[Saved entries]
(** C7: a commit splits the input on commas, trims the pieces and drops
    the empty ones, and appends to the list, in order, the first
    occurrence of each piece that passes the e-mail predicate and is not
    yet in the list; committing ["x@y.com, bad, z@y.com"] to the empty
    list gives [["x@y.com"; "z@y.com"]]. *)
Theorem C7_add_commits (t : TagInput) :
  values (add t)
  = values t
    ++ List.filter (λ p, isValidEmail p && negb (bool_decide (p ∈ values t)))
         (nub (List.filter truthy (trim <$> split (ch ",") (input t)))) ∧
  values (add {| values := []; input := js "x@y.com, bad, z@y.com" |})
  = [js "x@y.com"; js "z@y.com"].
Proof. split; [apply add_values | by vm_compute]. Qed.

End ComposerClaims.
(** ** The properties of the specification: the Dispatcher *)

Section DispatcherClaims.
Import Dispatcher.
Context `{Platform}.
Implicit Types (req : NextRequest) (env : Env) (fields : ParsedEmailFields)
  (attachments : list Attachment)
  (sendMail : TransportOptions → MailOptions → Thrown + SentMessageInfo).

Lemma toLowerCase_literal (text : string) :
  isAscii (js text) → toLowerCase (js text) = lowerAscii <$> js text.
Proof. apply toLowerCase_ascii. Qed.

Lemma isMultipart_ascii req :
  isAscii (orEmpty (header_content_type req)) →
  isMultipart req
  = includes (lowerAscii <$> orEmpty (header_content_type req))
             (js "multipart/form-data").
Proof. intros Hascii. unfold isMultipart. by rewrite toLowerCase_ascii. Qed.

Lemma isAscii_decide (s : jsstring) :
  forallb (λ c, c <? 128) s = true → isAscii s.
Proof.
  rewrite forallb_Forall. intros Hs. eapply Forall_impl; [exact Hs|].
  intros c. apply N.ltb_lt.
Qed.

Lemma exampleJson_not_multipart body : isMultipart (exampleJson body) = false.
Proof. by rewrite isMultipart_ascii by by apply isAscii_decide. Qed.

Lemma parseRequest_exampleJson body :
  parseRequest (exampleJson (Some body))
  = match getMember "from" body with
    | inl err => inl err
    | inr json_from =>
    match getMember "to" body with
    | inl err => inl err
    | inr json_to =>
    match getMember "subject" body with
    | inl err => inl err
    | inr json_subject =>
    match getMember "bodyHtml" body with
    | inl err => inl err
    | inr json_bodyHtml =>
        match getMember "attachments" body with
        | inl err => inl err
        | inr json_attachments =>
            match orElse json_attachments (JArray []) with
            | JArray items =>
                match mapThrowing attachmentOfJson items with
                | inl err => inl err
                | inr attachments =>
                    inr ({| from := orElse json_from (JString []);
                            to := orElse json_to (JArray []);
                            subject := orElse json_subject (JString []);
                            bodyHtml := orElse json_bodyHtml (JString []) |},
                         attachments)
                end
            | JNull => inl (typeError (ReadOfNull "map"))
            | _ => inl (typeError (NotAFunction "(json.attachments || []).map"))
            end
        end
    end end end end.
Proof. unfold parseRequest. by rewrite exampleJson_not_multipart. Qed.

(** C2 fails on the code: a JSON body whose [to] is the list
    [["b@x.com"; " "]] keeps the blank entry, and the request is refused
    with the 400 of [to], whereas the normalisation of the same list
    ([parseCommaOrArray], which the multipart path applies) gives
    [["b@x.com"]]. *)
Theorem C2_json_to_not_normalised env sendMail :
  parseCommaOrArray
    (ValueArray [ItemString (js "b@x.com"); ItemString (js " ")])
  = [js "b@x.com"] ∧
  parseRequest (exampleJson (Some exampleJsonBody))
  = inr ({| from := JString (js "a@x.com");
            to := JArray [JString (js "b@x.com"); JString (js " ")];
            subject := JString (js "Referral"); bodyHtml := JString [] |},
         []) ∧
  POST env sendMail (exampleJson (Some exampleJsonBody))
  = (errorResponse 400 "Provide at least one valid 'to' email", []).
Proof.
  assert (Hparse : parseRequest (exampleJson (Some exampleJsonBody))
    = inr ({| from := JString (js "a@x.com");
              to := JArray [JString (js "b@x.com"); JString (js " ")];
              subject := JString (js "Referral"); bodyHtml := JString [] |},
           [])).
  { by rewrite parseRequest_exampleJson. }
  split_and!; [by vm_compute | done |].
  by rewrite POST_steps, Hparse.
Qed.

...

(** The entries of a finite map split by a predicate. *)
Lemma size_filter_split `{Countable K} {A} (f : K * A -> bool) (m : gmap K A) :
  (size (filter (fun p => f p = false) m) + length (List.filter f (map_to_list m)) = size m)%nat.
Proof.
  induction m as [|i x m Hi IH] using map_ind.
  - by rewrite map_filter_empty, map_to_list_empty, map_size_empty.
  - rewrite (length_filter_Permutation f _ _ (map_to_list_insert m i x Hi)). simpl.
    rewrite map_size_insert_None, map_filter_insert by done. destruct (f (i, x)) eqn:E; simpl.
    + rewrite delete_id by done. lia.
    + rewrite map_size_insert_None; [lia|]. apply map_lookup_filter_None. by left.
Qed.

--

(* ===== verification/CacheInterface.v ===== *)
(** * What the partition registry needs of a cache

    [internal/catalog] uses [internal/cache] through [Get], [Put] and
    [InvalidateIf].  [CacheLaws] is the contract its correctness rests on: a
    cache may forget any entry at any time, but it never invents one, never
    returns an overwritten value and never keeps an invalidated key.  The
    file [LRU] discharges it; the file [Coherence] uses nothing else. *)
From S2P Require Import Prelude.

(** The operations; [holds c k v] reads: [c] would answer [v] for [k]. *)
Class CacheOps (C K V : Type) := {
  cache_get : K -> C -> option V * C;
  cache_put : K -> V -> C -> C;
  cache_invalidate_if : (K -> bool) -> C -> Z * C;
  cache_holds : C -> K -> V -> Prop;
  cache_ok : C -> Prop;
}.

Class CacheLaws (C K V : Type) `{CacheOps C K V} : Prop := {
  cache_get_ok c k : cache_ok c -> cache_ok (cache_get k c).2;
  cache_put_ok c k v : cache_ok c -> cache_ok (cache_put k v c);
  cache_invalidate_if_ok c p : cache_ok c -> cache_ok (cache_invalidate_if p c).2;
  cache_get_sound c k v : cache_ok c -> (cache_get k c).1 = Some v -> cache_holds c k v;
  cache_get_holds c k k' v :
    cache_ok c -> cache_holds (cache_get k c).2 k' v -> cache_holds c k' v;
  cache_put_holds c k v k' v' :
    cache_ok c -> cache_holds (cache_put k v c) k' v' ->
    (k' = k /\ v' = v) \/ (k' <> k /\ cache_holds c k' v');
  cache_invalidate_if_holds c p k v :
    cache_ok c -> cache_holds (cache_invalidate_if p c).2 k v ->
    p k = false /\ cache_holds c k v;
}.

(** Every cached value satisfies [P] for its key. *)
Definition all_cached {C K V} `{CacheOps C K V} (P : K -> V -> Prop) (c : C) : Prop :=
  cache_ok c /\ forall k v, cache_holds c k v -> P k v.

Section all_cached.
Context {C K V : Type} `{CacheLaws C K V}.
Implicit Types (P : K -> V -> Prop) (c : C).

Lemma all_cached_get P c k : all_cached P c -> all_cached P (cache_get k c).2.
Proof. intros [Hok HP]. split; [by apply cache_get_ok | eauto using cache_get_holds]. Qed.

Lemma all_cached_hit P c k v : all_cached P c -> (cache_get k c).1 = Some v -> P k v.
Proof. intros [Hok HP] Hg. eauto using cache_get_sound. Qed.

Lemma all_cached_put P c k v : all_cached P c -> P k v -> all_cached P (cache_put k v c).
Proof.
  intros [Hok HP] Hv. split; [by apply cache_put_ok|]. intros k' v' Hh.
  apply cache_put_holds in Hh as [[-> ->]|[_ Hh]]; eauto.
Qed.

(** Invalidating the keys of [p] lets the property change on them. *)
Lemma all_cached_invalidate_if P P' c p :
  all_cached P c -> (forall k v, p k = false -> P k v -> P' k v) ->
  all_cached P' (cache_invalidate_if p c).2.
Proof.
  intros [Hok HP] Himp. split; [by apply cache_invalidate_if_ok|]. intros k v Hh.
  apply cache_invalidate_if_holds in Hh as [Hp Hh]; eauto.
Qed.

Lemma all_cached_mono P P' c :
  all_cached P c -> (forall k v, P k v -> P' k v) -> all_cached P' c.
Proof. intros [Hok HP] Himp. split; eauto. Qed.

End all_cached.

Exercise objective: Find the line with "(** C7: a commit" in the entries above. Retype it and each line after it, exactly, through the line with "Implicit Types (req", and stop there.

Output of the task:
(** C7: a commit splits the input on commas, trims the pieces and drops
    the empty ones, and appends to the list, in order, the first
    occurrence of each piece that passes the e-mail predicate and is not
    yet in the list; committing ["x@y.com, bad, z@y.com"] to the empty
    list gives [["x@y.com"; "z@y.com"]]. *)
Theorem C7_add_commits (t : TagInput) :
  values (add t)
  = values t
    ++ List.filter (λ p, isValidEmail p && negb (bool_decide (p ∈ values t)))
         (nub (List.filter truthy (trim <$> split (ch ",") (input t)))) ∧
  values (add {| values := []; input := js "x@y.com, bad, z@y.com" |})
  = [js "x@y.com"; js "z@y.com"].
Proof. split; [apply add_values | by vm_compute]. Qed.

End ComposerClaims.
(** ** The properties of the specification: the Dispatcher *)

Section DispatcherClaims.
Import Dispatcher.
Context `{Platform}.
Implicit Types (req : NextRequest) (env : Env) (fields : ParsedEmailFields)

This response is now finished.